Di depan bupati, Agus mengapresiasi sejumlah inovasi pelayanan publik di Banyuwangi. Di antaranya, tersedianya mal pelayanan publik, pasar pelayanan publik, program Bunga Desa (bupati ngantor di desa), aplikasii smart-kampung, dan inovasi pelayanan publik lainnya.

"Di MPP, ada sebanyak 24 entitas penyelenggara layanan publik yang melayani sebanyak 237 produk pelayanan. Bisa jadi satu-satunya di Indonesia, Banyuwangi telah melaksanakan sentralisasi fungsi MPP dengan menghadirkan dua pasar pelayanan publik di Genteng dan Rogojampi,'' ujar Agus.

Selain itu, yang patut direplikasi kabupaten/kota lain adalah program Bunga Desa yang memfasilitasi pendampingan sistem perizinan OSS (operating single submission) di pedesaan. OSS adalah sistem perizinan berusaha yang berintegrasi berbasis risiko, yang merupakan pelaksanaan UU Cipta Kerja.

Meski banyak inovasi, Ombudsman mengingatkan agar Banyuwangi tidak mengabaikan tindak lanjut pengaduan masyarakat. Sebab, pengelolaan pengaduan masyarakat merupakan bagian yang tidak terpisahkan dari kualitas pelayanan publik.

''Saya berharap, dengan maksimalnya pengelolaan pengaduan di internal (pemkab) nantinya tidak ada pengaduan ke Ombudsman, karena sudah terselesaikan di internal,'' jelasnya.

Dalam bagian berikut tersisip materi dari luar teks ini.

Lemma marshal_items_all opts ms jss b :
  marshals opts ms jss -> marshal_items proto_Marshal opts (Some <$> ms) b = Ret (b +:+ String.concat "," jss).
Proof.
  intros Hm. revert b. induction Hm as [|m js ms jss Hj Hm IH]; intros b; cbn [fmap list_fmap marshal_items String.concat].
  - by rewrite str_app_nil_r.
  - rewrite Hj, IH. destruct Hm as [|m' js' ms jss]; cbn [fmap list_fmap].
    + cbn [String.concat]. by rewrite !str_app_nil_r.
    + by rewrite <-!str_app_assoc.
Qed.
Lemma marshal_items_stops opts ms jss x rest b :
  marshals opts ms jss ->
  marshal_items proto_Marshal opts ((Some <$> ms) ++ x :: rest) b =
  match x with
  | None => Panicking
  | Some m =>
      match proto_Marshal opts m with
      | inr err => Err err
      | inl js => marshal_items proto_Marshal opts rest
                    (b +:+ String.concat EmptyString ((fun j => j +:+ ",") <$> jss) +:+ js +:+ match rest with [] => EmptyString | _ => ","%string end)
      end
  end.
Proof.
  intros Hm. revert b. induction Hm as [|m js ms jss Hj Hm IH]; intros b; cbn [fmap list_fmap marshal_items app String.concat].
  - destruct x as [m|]; [|done]. by destruct (proto_Marshal opts m).
  - rewrite Hj. replace (match (Some <$> ms) ++ x :: rest with [] => EmptyString | _ => ","%string end) with ","%string by (by destruct ms).
    rewrite IH. destruct x as [m'|]; [|done]. destruct (proto_Marshal opts m'); [|done]. f_equal.
    destruct jss; cbn [fmap list_fmap String.concat]; by rewrite <-!str_app_assoc.
Qed.

(** With protobuf JSON enabled, a slice of messages becomes the array of their
    JSON; the first message that fails gives its error and the first nil element
    panics; nil itself has no kind and panics. Without it everything is left to
    encoding/json. *)
Theorem slices_become_arrays opts ms jss : marshals opts ms jss ->
  let enabled := mkMarshalingOptions true opts in
  Marshal proto_Marshal json_Marshal enabled (ASeq (Some <$> ms)) = Ret ("[" +:+ String.concat "," jss +:+ "]") /\
  (forall m err rest, proto_Marshal opts m = inr err ->
     Marshal proto_Marshal json_Marshal enabled (ASeq ((Some <$> ms) ++ Some m :: rest)) = Err err) /\
  (forall rest, Marshal proto_Marshal json_Marshal enabled (ASeq ((Some <$> ms) ++ None :: rest)) = Panicking) /\
  Marshal proto_Marshal json_Marshal enabled ANil = Panicking /\
  (forall v, Marshal proto_Marshal json_Marshal (mkMarshalingOptions false opts) v = of_sum (json_Marshal v)).
Proof.
  intros Hm enabled. unfold Marshal, enabled. cbn [mo_EnableProtoJSON mo_JSONOptions isSliceOfProtoMessage].
  assert (Hne : forall x rest, marshalSliceOfProtos proto_Marshal opts ((Some <$> ms) ++ x :: rest) =
                 match marshal_items proto_Marshal opts ((Some <$> ms) ++ x :: rest) "[" with Ret b => Ret (b +:+ "]") | r => r end)
    by (by destruct ms).
  split_and!; [|intros m err rest He|intros rest|done|done].
  - unfold marshalSliceOfProtos. rewrite (marshal_items_all _ _ _ _ Hm). destruct Hm; [done|]. cbn [fmap list_fmap]. by rewrite str_app_assoc.
  - by rewrite Hne, (marshal_items_stops _ _ _ _ _ _ Hm), He.
  - by rewrite Hne, (marshal_items_stops _ _ _ _ _ _ Hm).
Qed.
End ProtojsonFacts.

(** ** Pages *)

Section TemplateFacts.
Context {T D : Type} (Execute : option T -> D -> list string * option goerror).
Context (error_status : goerror -> option Z) (error_text : goerror -> string).
Abbreviation run := (template_ServeHTTP Execute error_status error_text).

(** The capturing writer only listens. *)
Lemma capture_is_writer calls w statusCode :
  exists c', for_each capture_call calls (w, statusCode) = let '(w', r) := for_each writer_call calls w in ((w', c'), r) .
Proof.
  revert w statusCode. induction calls as [|c calls IH]; intros w statusCode; cbn [for_each]; [by eexists|].
  unfold mbind, prog_bind. cbn [capture_call]. destruct (writer_call c w) as [w1 [[]|[]|]]; [|by eexists].
  destruct (IH w1 (match c with CallWriteHeader code => code | _ => statusCode end)) as [c' Hc]. exists c'. exact Hc.
Qed.
Lemma capture_silent calls w :
  (forall code, CallWriteHeader code ∉ calls) ->
  for_each capture_call calls (w, 0) = let '(w', r) := for_each writer_call calls w in ((w', 0), r).
Proof.
  revert w. induction calls as [|c calls IH]; intros w Hs; cbn [for_each]; [done|].
  unfold mbind, prog_bind. cbn [capture_call].
  replace (match c with CallWriteHeader code => code | _ => 0 end) with 0
    by (destruct c as [| code|]; [done| |done]; exfalso; apply (Hs code); by left).
  destruct (writer_call c w) as [w1 [[]|[]|]]; [|done]. apply IH. intros code Hc. apply (Hs code). by right.
Qed.
Lemma capture_last calls code w w1 :
  for_each writer_call (calls ++ [CallWriteHeader code]) w = (w1, Ret tt) ->
  for_each capture_call (calls ++ [CallWriteHeader code]) (w, 0) = ((w1, code), Ret tt).
Proof.
  generalize 0. revert w. induction calls as [|c calls IH]; intros w z; cbn [app for_each].
  - unfold mbind, prog_bind. cbn [capture_call writer_call]. destruct (write_header code w) as [w2 [[]|[]|]]; [|done..]. by intros [= ->].
  - unfold mbind, prog_bind. cbn [capture_call]. destruct (writer_call c w) as [w2 [[]|[]|]]; [|done..]. apply IH.
Qed.

Lemma careful_execute t d : careful (execute Execute t d).
Proof. unfold execute. apply careful_bind; [apply careful_for_each; careful|]. careful. Qed.

(** Also the template middleware always returns and keeps what the handler has
    sent. *)
Theorem template_keeps_answer tm h w :
  exists w', run tm h w = (w', Ret tt) /\ keeps (for_each writer_call (hd_calls h) w).1 w'.
Proof.
  assert (Hrec : forall w1, exists w', recovering panics w1 = (w', Ret tt) /\ keeps w1 w').
  { intros w1. apply (recovering_ok panics w1). careful. }
  unfold template_ServeHTTP. destruct (capture_is_writer (hd_calls h) w 0) as [c' Hc].
  destruct (for_each writer_call (hd_calls h) w) as [w1 r] eqn:Hw. cbn [fst].
  match goal with |- context [recovering ?m w] => assert (Hm : exists m', careful m' /\ recovering m w = recovering m' w1) end.
  2: { destruct Hm as (m' & Hm & ->). by apply recovering_ok. }
  unfold recovering, template_body. rewrite Hc. destruct r as [[]|[]|]; [|by exists panics; split; [careful|]].
  destruct (hd_end h) as [[[t d] err]|]; [|by exists panics; split; [careful|]].
  eexists. split; [|reflexivity]. apply careful_bind; [apply careful_handleError|]. intros []; [careful|].
  destruct (negb (c' =? 0)); [careful|]. destruct t as [t|]; [|careful]. apply careful_bind.
  - destruct (tp_direct t); [careful|]. destruct (LookupTemplate tm (tp_named t)); [careful|].
    apply careful_bind; [apply careful_handleError|careful].
  - intros [gt|]; [|careful]. apply careful_bind; [apply careful_execute|]. intros e. apply careful_bind; [apply careful_handleError|careful].
Qed.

Sebaliknya, lanjut Agus, kalau ada pengaduan yang masuk ke Ombudsman, Pemkab Banyuwangi harus melaporkan semua progres.

''Dan, saya apresiasi kedatangan Ibu Bupati yang sekaligus menyerahkan surat berisi klarifikasi dua pengaduan masyarakat ke Ombudsman. Saya berharap, dua laporan itu bisa segera terselesaikan,'' ujar Agus.

Di tempat sama, Bupati Ipuk berharap hubungan baik Ombudsman dan Pemkab Banyuwangi berlanjut. ''Saya juga berharap, kalau ada pengaduan pelayanan publik, kami segera diberitahu agar bisa secepatnya dicarikan solusi,'' jelas istri dari mantan Bupati Azwar Anas tersebut.

Dia juga berjanji, pemkab akan memperbaiki sistem pengaduan internal, agar setiap pengaduan tidak berlanjut di luar Banyuwangi.

Selain berkoordinasi peningkatan pelayanan publik, Ipuk menyerahkan surat berisi klarifikasi dua pengaduan warga Banyuwangi yang dilaporkan ke Ombudsman Jatim. Dua pengaduan itu adalah dugaan kasus PT Pelayaran Banyuwangi Sejati (PBS) dan tidak diberikannya pelayanan pengantar IMB, IPPT, dan AP atas MTs/MA Mutiara Imam Asy-Syafi'i di Tegalarum, Banyuwangi.

Yang terakhir, Ipuk mempersilakan rencana Ombudsman untuk mengadakan berbagai kegiatan di Banyuwangi. Harapannya, kegiatan itu dapat memberikan pencerahan kepada warga Banyuwangi sehingga dapat dipahami hak-hak mereka untuk mendapatkan pelayanan yang semakin baik.